Seventeen ALW players represented their countries at the tournament, not including those who had featured in the ALW on loan before returning to their parent clubs. A further four players from NSW state league clubs featured in the Philippines squad.

FIFA distributes funding to the clubs that help prepare the players for its big show. This Club Solidarity Fund was US$11.3m in 2023. Half of the Fund will go to the clubs which contract players at the time of the World Cup, and the other half will be split between the clubs which developed the players between the ages of 12 and 22.

In 2019, when the Fund totalled US$8.5m, Australian clubs took in US$269k, around half of which went to ALW clubs (US$137k).

The Report estimates that these figures will be significantly greater for 2023, although predicting specific figures is beyond its scope.

Such numbers represent a notable windfall in the context of the domestic women’s football economy – and it could be set to skyrocket in future. FIFA’s similar disbursement for the Men’s World Cup – the Club Benefits Programme – was worth US$209m in 2022 and rises to US$355m for the 2026 edition.

FIFA has promised to equalise World Cup Prize Money for men and women in the next cycle, and while it might not yet do the same for club disbursements, even closing the gap slightly would be a boon for leagues like ALW.

The Report flags this growing revenue stream as a great incentive for our clubs to develop, attract, and retain top class talent.

Also in the Women’s World Cup section, the Report borrows analysis from FIFPRO to identify that ALW risks falling short in the number of match minutes it provides. Looking at the domestic leagues of World Cup nations, only four of the 27 FIFPRO assessed guaranteed fewer matches to its players last season.

The ALW’s expansion to a full home-and-away season in 2023-24, with 22 rounds plus finals, is a positive step in this regard.

Improved contract stability is a welcome trend

The Report reveals that the percentage of players on multiyear contracts leapt from 2% in 2021-22 to 22% in 2022-23, according to data made available to the PFA.

The competition has historically been defined by single-season deals, but with the emergence from COVID-19 and the enactment of the 2021-2026 A-Leagues Collective Bargaining Agreement, clubs are starting to take a longer-term view.

The share of players in their first year at their current club did not change (60% in 2022-23 cf. 61% in 2021-22), so it doesn’t appear that clubs are necessarily building more stable squads than before. The difference, rather, could be that players who would previously have to wait for a new contract from their club each year are now benefitting from the security and certainty of a multiyear deal.

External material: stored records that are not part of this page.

(** * NotHere.one crawler and composite scorer: a shallow embedding

    The development follows the Python sources module by module:
    - [Py]          the [str] methods the sources call ([lower], [strip],
                    [startswith], [endswith], [in], [index], slicing);
    - [UrlParse]    [urllib.parse.urlparse(...).netloc];
    - [Blocklist]   [blocklist.py]  (class [Tier1Blocklist]);
    - [Redis]       [redis_manager.py] (class [RedisManager]);
    - [Crawler]     [crawler.py] ([normalize_url], [get_url_hash], [queue_url]);
    - [MediaLiteracy] [media_literacy_scorer.py];
    - [Composite]   [composite_scorer.py].

    Python [str] values are modelled as [string]s of ASCII characters. *)

From Stdlib Require Import ZArith QArith Floats List Bool Ascii String Lia.
From stdpp Require Import gmap strings.
Import ListNotations.
Local Open Scope string_scope.
Local Open Scope nat_scope.

(** ** Python string methods *)
Module Py.

Definition code (c : ascii) : nat := nat_of_ascii c.

(** [c.isspace()] on ASCII: TAB..CR, FS..US and the space. *)
Definition isspace (c : ascii) : bool :=
  let n := code c in
  ((9 <=? n) && (n <=? 13)) || ((28 <=? n) && (n <=? 32)).

Definition lower_char (c : ascii) : ascii :=
  let n := code c in
  if (65 <=? n) && (n <=? 90) then ascii_of_nat (n + 32) else c.

(** [s.lower()] *)
Fixpoint lower (s : string) : string :=
  match s with
  | EmptyString => EmptyString
  | String c r => String (lower_char c) (lower r)
  end.

(** [s.lstrip()] *)
Fixpoint lstrip (s : string) : string :=
  match s with
  | EmptyString => EmptyString
  | String c r => if isspace c then lstrip r else s
  end.

(** [s.rstrip()] *)
Fixpoint rstrip (s : string) : string :=
  match s with
  | EmptyString => EmptyString
  | String c r =>
      match rstrip r with
      | EmptyString => if isspace c then EmptyString else String c EmptyString
      | r' => String c r'
      end
  end.

(** [s.strip()] *)
Definition strip (s : string) : string := rstrip (lstrip s).

(** [s.startswith(p)] *)
Fixpoint startswith (p s : string) : bool :=
  match p, s with
  | EmptyString, _ => true
  | String a p', String b s' => Ascii.eqb a b && startswith p' s'
  | String _ _, EmptyString => false
  end.

(** [sub in s] *)
Fixpoint contains (sub s : string) : bool :=
  startswith sub s ||
  match s with
  | EmptyString => false
  | String _ r => contains sub r
  end.

(** [s[n:]] *)
Fixpoint drop (n : nat) (s : string) : string :=
  match n, s with
  | O, _ => s
  | S n', String _ r => drop n' r
  | S _, EmptyString => EmptyString
  end.

(** [s[:n]] *)
Fixpoint take (n : nat) (s : string) : string :=
  match n, s with
  | O, _ => EmptyString
  | S n', String c r => String c (take n' r)
  | S _, EmptyString => EmptyString
  end.

(** [s.endswith(suf)] *)
Definition endswith (suf s : string) : bool :=
  (String.length suf <=? String.length s) &&
  String.eqb (drop (String.length s - String.length suf) s) suf.

(** [s.find(c)] for a one-character [c]; [None] stands for [-1]
    ([s.index(c)] raises [ValueError] in that case). *)
Fixpoint find_char (c : ascii) (s : string) : option nat :=
  match s with
  | EmptyString => None
  | String a r =>
      if Ascii.eqb a c then Some 0
      else match find_char c r with
           | Some i => Some (S i)
           | None => None
           end
  end.

(** [c in s] for a one-character [c] *)
Definition has_char (c : ascii) (s : string) : bool :=
  match find_char c s with Some _ => true | None => false end.

(** [s.replace(old, '')]: every non-overlapping occurrence of [old],
    scanning from the left, is removed.  [skip] counts the characters of
    an occurrence that remain to be dropped. *)
Fixpoint remove_all_from (old : string) (skip : nat) (s : string) : string :=
  match s with
  | EmptyString => EmptyString
  | String c r =>
      match skip with
      | S k => remove_all_from old k r
      | O =>
          if startswith old s
          then remove_all_from old (String.length old - 1) r
          else String c (remove_all_from old 0 r)
      end
  end.

Definition remove_all (old s : string) : string :=
  match old with
  | EmptyString => s
  | _ => remove_all_from old 0 s
  end.

(** [sep.join(l)] *)
Fixpoint join (sep : string) (l : list string) : string :=
  match l with
  | [] => EmptyString
  | [x] => x
  | x :: r => x +:+ sep +:+ join sep r
  end.

(** [s.split()]: the maximal runs of non-space characters *)
Fixpoint split_ws (s : string) : list string :=
  match s with
  | EmptyString => []
  | String c r =>
      if isspace c then split_ws r
      else
        match r with
        | EmptyString => [String c EmptyString]
        | String c' _ =>
            if isspace c' then String c EmptyString :: split_ws r
            else
              match split_ws r with
              | w :: ws => String c w :: ws
              | [] => [String c EmptyString]
              end
        end
  end.

(** [s.split(sep)] for a one-character [sep] *)
Fixpoint split_char (sep : ascii) (s : string) : list string :=
  match s with
  | EmptyString => [EmptyString]
  | String c r =>
      if Ascii.eqb c sep then EmptyString :: split_char sep r
      else
        match split_char sep r with
        | w :: ws => String c w :: ws
        | [] => [String c EmptyString]
        end
  end.

(** [s.count(c)] for a one-character [c] *)
Fixpoint count_char (c : ascii) (s : string) : nat :=
  match s with
  | EmptyString => 0
  | String a r => (if Ascii.eqb a c then 1 else 0) + count_char c r
  end.

Definition is_upper_char (c : ascii) : bool :=
  let n := code c in (65 <=? n) && (n <=? 90).
Definition is_lower_char (c : ascii) : bool :=
  let n := code c in (97 <=? n) && (n <=? 122).

Fixpoint any_char (p : ascii -> bool) (s : string) : bool :=
  match s with
  | EmptyString => false
  | String c r => p c || any_char p r
  end.

(** [s.isupper()]: some cased character, and none in lower case *)
Definition isupper (s : string) : bool :=
  any_char is_upper_char s && negb (any_char is_lower_char s).

(** [len(set(l))] *)
Definition count_distinct (l : list string) : nat :=
  List.length (nodup string_dec l).

(** Exceptions raised by the modelled code, and [str(e)]. *)
Inductive exn : Type :=
  | ValueError (msg : string)
  | KeyError (key : string)
  | TypeError (msg : string)
  | AttributeError (msg : string)
  | JSONDecodeError (msg : string)
  | ConnectionError (msg : string).

Definition str_of_exn (e : exn) : string :=
  match e with
  | ValueError m | TypeError m | AttributeError m
  | JSONDecodeError m | ConnectionError m => m
  | KeyError k => "'" +:+ k +:+ "'"
  end.

(** The outcome of a call: a value, or a raised exception. *)
Inductive res (A : Type) : Type :=
  | Ok (a : A)
  | Raise (e : exn).
Arguments Ok {A} a.
Arguments Raise {A} e.

End Py.

(** ** urllib.parse: the network location of a URL

    [netloc url] is [urlparse(url).netloc], following CPython's
    [urlsplit]: leading C0 controls and spaces are stripped, TAB, CR and
    LF are removed, a leading scheme is split off, and when the rest
    begins with two slashes the network location runs up to the first
    slash, question mark or hash.  A network location with an unmatched
    square bracket raises [ValueError]. *)
Module UrlParse.
Import Py.

Definition is_c0_or_space (c : ascii) : bool := code c <=? 32.

Fixpoint lstrip_c0 (s : string) : string :=
  match s with
  | EmptyString => EmptyString
  | String c r => if is_c0_or_space c then lstrip_c0 r else s
  end.

Definition is_unsafe (c : ascii) : bool :=
  let n := code c in (n =? 9) || (n =? 13) || (n =? 10).

Fixpoint remove_unsafe (s : string) : string :=
  match s with
  | EmptyString => EmptyString
  | String c r =>
      if is_unsafe c then remove_unsafe r else String c (remove_unsafe r)
  end.

Definition isalpha (c : ascii) : bool :=
  let n := code c in
  ((65 <=? n) && (n <=? 90)) || ((97 <=? n) && (n <=? 122)).

Definition isdigit (c : ascii) : bool :=
  let n := code c in (48 <=? n) && (n <=? 57).

(** membership in [scheme_chars] *)
Definition scheme_char (c : ascii) : bool :=
  let n := code c in
  isalpha c || isdigit c || (n =? 43) || (n =? 45) || (n =? 46).

Fixpoint all_chars (p : ascii -> bool) (s : string) : bool :=
  match s with
  | EmptyString => true
  | String c r => p c && all_chars p r
  end.

(** The scheme test of [urlsplit]: returns the URL without its scheme. *)
Definition drop_scheme (url : string) : string :=
  match find_char ":" url, url with
  | Some (S i), String c0 _ =>
      if isalpha c0 && all_chars scheme_char (take (S i) url)
      then drop (S (S i)) url
      else url
  | _, _ => url
  end.

Definition is_delim (c : ascii) : bool :=
  let n := code c in (n =? 47) || (n =? 63) || (n =? 35).

(** [_splitnetloc(url, 2)[0]], given [url[2:]] *)
Fixpoint until_delim (s : string) : string :=
  match s with
  | EmptyString => EmptyString
  | String c r => if is_delim c then EmptyString else String c (until_delim r)
  end.

Definition netloc (url : string) : res string :=
  let url := remove_unsafe (lstrip_c0 url) in
  let url := drop_scheme url in
  if startswith "//" url then
    let nl := until_delim (drop 2 url) in
    if (has_char "[" nl && negb (has_char "]" nl))
       || (has_char "]" nl && negb (has_char "[" nl))
    then Raise (ValueError "Invalid IPv6 URL")
    else Ok nl
  else Ok EmptyString.

End UrlParse.

(** ** blocklist.py *)
Module Blocklist.
Import Py.

(** A compiled regular expression: its source text ([pattern.pattern])
    and its [search] method, as a test on the subject string. *)
Record pattern : Type := {
  pattern_src : string;
  search : string -> bool
}.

This development is welcome, but for the league to feature the best players and enable them to fully commit to football, it’s crucial that the contracts also cover all 12 months of the year while also offering a commensurate full-time wage. AFLW will hit both targets under its new CBA.

This week, ALW players continued to advocate the benefits of this shift, for players, clubs, and the league alike.

Brisbane Roar’s Chelsea Blissett said:

“Once the season is done … we don’t have the stability throughout the off-season, so a lot of us have to work. We don’t get paid in the off-season, and our wages aren’t that massive where we get to be completely comfortable in our lives.

“I think it’s just always the unknown of where I’m going to be next? Where am I going to move? Where am I living in six months? How long do I have to work? I feel like with the expansion of the league going further, and with more and more teams, then with 12-month contracts we won’t have to worry.

“I think that will increase the attractiveness of the league as well, and it will grow the league and give players confidence in the league, so they can solely focus on football.”

Sydney FC’s Cortnee Vine said that the shift to full-time professionalism was key to keeping more Matildas in the league:

“We need to make it full-time, we need to pay better and be more professional in this league. It’s getting there, but it still needs so much more work, and that’s why those girls have left, and stayed away because those leagues [overseas] are professional, they pay a lot more than this league, and I just think once we start fixing that they will start to come back.”